┌──
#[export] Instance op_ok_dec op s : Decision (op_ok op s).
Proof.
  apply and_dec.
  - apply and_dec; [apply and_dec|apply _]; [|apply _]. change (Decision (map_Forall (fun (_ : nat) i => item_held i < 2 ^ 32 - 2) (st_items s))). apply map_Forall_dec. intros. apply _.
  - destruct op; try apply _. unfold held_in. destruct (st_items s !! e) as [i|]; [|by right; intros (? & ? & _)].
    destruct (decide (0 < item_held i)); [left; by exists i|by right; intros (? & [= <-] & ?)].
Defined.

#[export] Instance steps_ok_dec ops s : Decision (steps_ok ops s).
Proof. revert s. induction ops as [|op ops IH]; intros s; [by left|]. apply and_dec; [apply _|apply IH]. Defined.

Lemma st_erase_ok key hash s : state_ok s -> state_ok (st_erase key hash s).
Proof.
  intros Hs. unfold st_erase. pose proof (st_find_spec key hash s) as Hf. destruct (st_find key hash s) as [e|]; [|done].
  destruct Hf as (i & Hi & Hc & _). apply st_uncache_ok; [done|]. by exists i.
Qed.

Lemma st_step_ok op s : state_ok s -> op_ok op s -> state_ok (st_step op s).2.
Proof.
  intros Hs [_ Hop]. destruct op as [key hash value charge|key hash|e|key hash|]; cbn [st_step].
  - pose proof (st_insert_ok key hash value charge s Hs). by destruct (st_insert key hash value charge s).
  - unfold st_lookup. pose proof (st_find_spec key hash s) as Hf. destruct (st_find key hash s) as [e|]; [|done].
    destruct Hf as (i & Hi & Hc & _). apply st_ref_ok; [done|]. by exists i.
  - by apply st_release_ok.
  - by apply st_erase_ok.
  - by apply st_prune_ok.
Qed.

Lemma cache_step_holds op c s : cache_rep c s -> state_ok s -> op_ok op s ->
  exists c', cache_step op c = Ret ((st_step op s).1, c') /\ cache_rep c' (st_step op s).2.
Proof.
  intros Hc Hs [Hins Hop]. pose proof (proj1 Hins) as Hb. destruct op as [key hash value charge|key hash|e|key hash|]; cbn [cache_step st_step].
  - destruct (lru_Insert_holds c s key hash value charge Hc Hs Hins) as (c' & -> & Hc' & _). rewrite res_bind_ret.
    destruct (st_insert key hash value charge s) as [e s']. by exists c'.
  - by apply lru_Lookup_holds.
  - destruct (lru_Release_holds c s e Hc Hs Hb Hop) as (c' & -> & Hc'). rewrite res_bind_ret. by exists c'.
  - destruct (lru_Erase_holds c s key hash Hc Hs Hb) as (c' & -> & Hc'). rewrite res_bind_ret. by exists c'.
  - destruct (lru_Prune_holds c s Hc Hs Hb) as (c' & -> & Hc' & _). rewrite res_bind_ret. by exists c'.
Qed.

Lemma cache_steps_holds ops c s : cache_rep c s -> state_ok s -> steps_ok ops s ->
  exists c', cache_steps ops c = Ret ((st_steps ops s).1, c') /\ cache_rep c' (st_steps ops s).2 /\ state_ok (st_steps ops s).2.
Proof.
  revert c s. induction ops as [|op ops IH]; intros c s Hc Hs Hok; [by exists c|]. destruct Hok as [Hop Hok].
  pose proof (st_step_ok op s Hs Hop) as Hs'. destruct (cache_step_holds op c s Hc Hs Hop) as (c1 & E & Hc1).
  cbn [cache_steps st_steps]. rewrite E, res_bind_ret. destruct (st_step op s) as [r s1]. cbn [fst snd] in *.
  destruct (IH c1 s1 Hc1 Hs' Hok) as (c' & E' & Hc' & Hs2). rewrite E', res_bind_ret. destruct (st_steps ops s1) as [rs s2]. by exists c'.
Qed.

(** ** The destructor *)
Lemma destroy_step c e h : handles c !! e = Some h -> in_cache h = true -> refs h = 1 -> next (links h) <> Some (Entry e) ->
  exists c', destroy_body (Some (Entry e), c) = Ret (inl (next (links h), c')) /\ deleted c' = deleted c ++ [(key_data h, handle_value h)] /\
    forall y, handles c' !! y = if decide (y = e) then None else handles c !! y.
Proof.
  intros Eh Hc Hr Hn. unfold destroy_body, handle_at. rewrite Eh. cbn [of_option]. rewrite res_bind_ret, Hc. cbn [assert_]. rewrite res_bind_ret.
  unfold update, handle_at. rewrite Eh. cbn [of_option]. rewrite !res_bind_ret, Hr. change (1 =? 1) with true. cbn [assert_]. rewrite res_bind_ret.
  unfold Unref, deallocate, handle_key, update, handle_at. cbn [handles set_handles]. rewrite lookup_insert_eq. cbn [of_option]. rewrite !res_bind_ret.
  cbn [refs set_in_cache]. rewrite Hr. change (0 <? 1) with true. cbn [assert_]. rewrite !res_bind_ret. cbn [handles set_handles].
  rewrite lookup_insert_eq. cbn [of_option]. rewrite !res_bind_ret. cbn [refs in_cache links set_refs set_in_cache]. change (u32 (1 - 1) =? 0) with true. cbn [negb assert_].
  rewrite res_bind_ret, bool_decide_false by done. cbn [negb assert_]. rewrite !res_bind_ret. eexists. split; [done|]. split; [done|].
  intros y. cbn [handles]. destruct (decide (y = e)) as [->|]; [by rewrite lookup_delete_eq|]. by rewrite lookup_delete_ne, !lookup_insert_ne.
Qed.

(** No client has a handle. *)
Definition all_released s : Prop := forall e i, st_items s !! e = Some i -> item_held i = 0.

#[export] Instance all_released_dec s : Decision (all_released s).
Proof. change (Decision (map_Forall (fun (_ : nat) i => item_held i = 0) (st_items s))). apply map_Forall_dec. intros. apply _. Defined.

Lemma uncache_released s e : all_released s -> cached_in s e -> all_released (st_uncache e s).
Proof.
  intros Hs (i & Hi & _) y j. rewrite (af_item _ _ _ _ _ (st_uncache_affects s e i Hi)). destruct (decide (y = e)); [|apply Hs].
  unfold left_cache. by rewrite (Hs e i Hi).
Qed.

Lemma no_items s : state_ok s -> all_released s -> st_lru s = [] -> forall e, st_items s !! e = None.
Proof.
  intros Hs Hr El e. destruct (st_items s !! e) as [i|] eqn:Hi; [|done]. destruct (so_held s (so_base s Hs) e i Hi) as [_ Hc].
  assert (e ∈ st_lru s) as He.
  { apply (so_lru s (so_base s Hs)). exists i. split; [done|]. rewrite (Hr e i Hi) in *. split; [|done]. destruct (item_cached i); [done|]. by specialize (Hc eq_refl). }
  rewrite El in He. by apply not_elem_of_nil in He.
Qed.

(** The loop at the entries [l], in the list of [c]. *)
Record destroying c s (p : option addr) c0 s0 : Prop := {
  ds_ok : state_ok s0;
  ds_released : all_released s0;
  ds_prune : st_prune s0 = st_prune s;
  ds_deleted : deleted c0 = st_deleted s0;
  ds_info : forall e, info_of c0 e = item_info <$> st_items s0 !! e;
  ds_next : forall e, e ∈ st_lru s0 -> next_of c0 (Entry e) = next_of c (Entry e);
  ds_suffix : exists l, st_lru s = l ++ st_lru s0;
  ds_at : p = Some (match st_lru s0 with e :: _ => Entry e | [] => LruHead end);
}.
└──
_What the exercise asks_
Using the entries above, repeat only the lines from the one containing "intros Hc Hs" through the one containing "- destruct (lru_Erase_holds", end lines included.

_Response to the task_
  intros Hc Hs [Hins Hop]. pose proof (proj1 Hins) as Hb. destruct op as [key hash value charge|key hash|e|key hash|]; cbn [cache_step st_step].
  - destruct (lru_Insert_holds c s key hash value charge Hc Hs Hins) as (c' & -> & Hc' & _). rewrite res_bind_ret.
    destruct (st_insert key hash value charge s) as [e s']. by exists c'.
  - by apply lru_Lookup_holds.
  - destruct (lru_Release_holds c s e Hc Hs Hb Hop) as (c' & -> & Hc'). rewrite res_bind_ret. by exists c'.
  - destruct (lru_Erase_holds c s key hash Hc Hs Hb) as (c' & -> & Hc'). rewrite res_bind_ret. by exists c'.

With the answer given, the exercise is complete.